• [Activity]:
Return every record exactly. Omit nothing.

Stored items
--- START ---
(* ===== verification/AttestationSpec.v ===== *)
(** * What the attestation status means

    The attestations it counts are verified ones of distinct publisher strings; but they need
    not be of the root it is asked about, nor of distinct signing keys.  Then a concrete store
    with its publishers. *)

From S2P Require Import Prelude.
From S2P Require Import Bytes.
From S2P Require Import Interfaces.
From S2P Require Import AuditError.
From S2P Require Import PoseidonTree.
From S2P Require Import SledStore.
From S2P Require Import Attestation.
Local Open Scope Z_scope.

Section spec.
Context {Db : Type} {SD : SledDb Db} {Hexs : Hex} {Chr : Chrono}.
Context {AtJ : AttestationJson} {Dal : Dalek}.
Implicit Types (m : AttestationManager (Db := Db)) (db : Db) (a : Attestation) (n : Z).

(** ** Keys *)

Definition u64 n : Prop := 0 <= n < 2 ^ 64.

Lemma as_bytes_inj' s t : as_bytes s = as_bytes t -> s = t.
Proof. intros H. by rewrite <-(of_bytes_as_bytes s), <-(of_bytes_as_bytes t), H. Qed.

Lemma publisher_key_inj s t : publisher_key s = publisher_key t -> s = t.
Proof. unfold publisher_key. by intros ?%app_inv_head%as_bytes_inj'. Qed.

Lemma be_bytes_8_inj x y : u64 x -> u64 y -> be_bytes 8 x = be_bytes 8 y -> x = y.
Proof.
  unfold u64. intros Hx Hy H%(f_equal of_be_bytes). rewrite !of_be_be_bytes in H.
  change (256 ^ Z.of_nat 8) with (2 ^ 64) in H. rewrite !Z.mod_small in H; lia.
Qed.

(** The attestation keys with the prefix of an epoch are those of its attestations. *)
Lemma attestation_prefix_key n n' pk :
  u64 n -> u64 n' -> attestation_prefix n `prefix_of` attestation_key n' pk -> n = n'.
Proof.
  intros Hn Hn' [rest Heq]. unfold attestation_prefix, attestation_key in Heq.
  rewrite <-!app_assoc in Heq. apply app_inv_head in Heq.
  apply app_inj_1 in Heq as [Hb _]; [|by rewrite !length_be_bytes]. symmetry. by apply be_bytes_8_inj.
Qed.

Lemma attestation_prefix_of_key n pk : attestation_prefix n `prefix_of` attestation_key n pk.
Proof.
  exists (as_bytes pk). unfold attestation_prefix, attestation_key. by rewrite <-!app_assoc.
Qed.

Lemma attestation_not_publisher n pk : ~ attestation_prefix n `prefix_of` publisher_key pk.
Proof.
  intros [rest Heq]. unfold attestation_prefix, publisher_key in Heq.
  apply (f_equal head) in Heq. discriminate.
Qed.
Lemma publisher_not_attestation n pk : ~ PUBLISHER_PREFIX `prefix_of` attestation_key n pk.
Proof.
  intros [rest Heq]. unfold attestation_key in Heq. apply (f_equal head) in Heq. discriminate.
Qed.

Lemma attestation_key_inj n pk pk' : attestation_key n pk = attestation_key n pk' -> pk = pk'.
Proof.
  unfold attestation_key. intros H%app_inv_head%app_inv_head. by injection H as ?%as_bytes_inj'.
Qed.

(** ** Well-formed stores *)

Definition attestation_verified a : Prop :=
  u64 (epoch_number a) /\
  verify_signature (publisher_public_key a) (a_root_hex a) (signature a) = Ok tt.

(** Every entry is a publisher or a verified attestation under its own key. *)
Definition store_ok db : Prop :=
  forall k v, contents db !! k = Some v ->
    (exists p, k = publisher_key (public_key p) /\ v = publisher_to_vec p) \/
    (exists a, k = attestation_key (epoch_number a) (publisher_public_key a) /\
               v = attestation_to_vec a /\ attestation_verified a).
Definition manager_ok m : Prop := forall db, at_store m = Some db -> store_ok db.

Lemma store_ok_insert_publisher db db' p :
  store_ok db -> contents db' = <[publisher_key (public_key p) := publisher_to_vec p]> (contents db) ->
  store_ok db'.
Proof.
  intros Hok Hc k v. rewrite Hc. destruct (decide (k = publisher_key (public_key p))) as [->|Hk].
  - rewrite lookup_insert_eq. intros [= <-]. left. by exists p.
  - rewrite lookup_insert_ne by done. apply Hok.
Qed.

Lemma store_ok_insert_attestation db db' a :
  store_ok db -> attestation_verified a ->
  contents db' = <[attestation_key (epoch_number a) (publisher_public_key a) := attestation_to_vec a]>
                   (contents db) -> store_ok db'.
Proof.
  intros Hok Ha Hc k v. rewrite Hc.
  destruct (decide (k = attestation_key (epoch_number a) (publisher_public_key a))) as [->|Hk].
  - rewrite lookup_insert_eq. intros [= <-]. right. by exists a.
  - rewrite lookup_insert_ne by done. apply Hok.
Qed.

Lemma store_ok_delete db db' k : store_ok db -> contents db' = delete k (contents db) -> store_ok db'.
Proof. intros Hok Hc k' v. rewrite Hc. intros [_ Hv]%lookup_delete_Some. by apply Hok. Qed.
--- END ---
• [Result of this exercise]:
(* ===== verification/AttestationSpec.v ===== *)
(** * What the attestation status means

    The attestations it counts are verified ones of distinct publisher strings; but they need
    not be of the root it is asked about, nor of distinct signing keys.  Then a concrete store
    with its publishers. *)

From S2P Require Import Prelude.
From S2P Require Import Bytes.
From S2P Require Import Interfaces.
From S2P Require Import AuditError.
From S2P Require Import PoseidonTree.
From S2P Require Import SledStore.
From S2P Require Import Attestation.
Local Open Scope Z_scope.

Section spec.
Context {Db : Type} {SD : SledDb Db} {Hexs : Hex} {Chr : Chrono}.
Context {AtJ : AttestationJson} {Dal : Dalek}.
Implicit Types (m : AttestationManager (Db := Db)) (db : Db) (a : Attestation) (n : Z).

(** ** Keys *)

Definition u64 n : Prop := 0 <= n < 2 ^ 64.

Lemma as_bytes_inj' s t : as_bytes s = as_bytes t -> s = t.
Proof. intros H. by rewrite <-(of_bytes_as_bytes s), <-(of_bytes_as_bytes t), H. Qed.

Lemma publisher_key_inj s t : publisher_key s = publisher_key t -> s = t.
Proof. unfold publisher_key. by intros ?%app_inv_head%as_bytes_inj'. Qed.

Lemma be_bytes_8_inj x y : u64 x -> u64 y -> be_bytes 8 x = be_bytes 8 y -> x = y.
Proof.
  unfold u64. intros Hx Hy H%(f_equal of_be_bytes). rewrite !of_be_be_bytes in H.
  change (256 ^ Z.of_nat 8) with (2 ^ 64) in H. rewrite !Z.mod_small in H; lia.
Qed.

(** The attestation keys with the prefix of an epoch are those of its attestations. *)
Lemma attestation_prefix_key n n' pk :
  u64 n -> u64 n' -> attestation_prefix n `prefix_of` attestation_key n' pk -> n = n'.
Proof.
  intros Hn Hn' [rest Heq]. unfold attestation_prefix, attestation_key in Heq.
  rewrite <-!app_assoc in Heq. apply app_inv_head in Heq.
  apply app_inj_1 in Heq as [Hb _]; [|by rewrite !length_be_bytes]. symmetry. by apply be_bytes_8_inj.
Qed.

Lemma attestation_prefix_of_key n pk : attestation_prefix n `prefix_of` attestation_key n pk.
Proof.
  exists (as_bytes pk). unfold attestation_prefix, attestation_key. by rewrite <-!app_assoc.
Qed.

Lemma attestation_not_publisher n pk : ~ attestation_prefix n `prefix_of` publisher_key pk.
Proof.
  intros [rest Heq]. unfold attestation_prefix, publisher_key in Heq.
  apply (f_equal head) in Heq. discriminate.
Qed.
Lemma publisher_not_attestation n pk : ~ PUBLISHER_PREFIX `prefix_of` attestation_key n pk.
Proof.
  intros [rest Heq]. unfold attestation_key in Heq. apply (f_equal head) in Heq. discriminate.
Qed.

Lemma attestation_key_inj n pk pk' : attestation_key n pk = attestation_key n pk' -> pk = pk'.
Proof.
  unfold attestation_key. intros H%app_inv_head%app_inv_head. by injection H as ?%as_bytes_inj'.
Qed.

(** ** Well-formed stores *)

Definition attestation_verified a : Prop :=
  u64 (epoch_number a) /\
  verify_signature (publisher_public_key a) (a_root_hex a) (signature a) = Ok tt.

(** Every entry is a publisher or a verified attestation under its own key. *)
Definition store_ok db : Prop :=
  forall k v, contents db !! k = Some v ->
    (exists p, k = publisher_key (public_key p) /\ v = publisher_to_vec p) \/
    (exists a, k = attestation_key (epoch_number a) (publisher_public_key a) /\
               v = attestation_to_vec a /\ attestation_verified a).
Definition manager_ok m : Prop := forall db, at_store m = Some db -> store_ok db.

Lemma store_ok_insert_publisher db db' p :
  store_ok db -> contents db' = <[publisher_key (public_key p) := publisher_to_vec p]> (contents db) ->
  store_ok db'.
Proof.
  intros Hok Hc k v. rewrite Hc. destruct (decide (k = publisher_key (public_key p))) as [->|Hk].
  - rewrite lookup_insert_eq. intros [= <-]. left. by exists p.
  - rewrite lookup_insert_ne by done. apply Hok.
Qed.

Lemma store_ok_insert_attestation db db' a :
  store_ok db -> attestation_verified a ->
  contents db' = <[attestation_key (epoch_number a) (publisher_public_key a) := attestation_to_vec a]>
                   (contents db) -> store_ok db'.
Proof.
  intros Hok Ha Hc k v. rewrite Hc.
  destruct (decide (k = attestation_key (epoch_number a) (publisher_public_key a))) as [->|Hk].
  - rewrite lookup_insert_eq. intros [= <-]. right. by exists a.
  - rewrite lookup_insert_ne by done. apply Hok.
Qed.

Lemma store_ok_delete db db' k : store_ok db -> contents db' = delete k (contents db) -> store_ok db'.
Proof. intros Hok Hc k' v. rewrite Hc. intros [_ Hv]%lookup_delete_Some. by apply Hok. Qed.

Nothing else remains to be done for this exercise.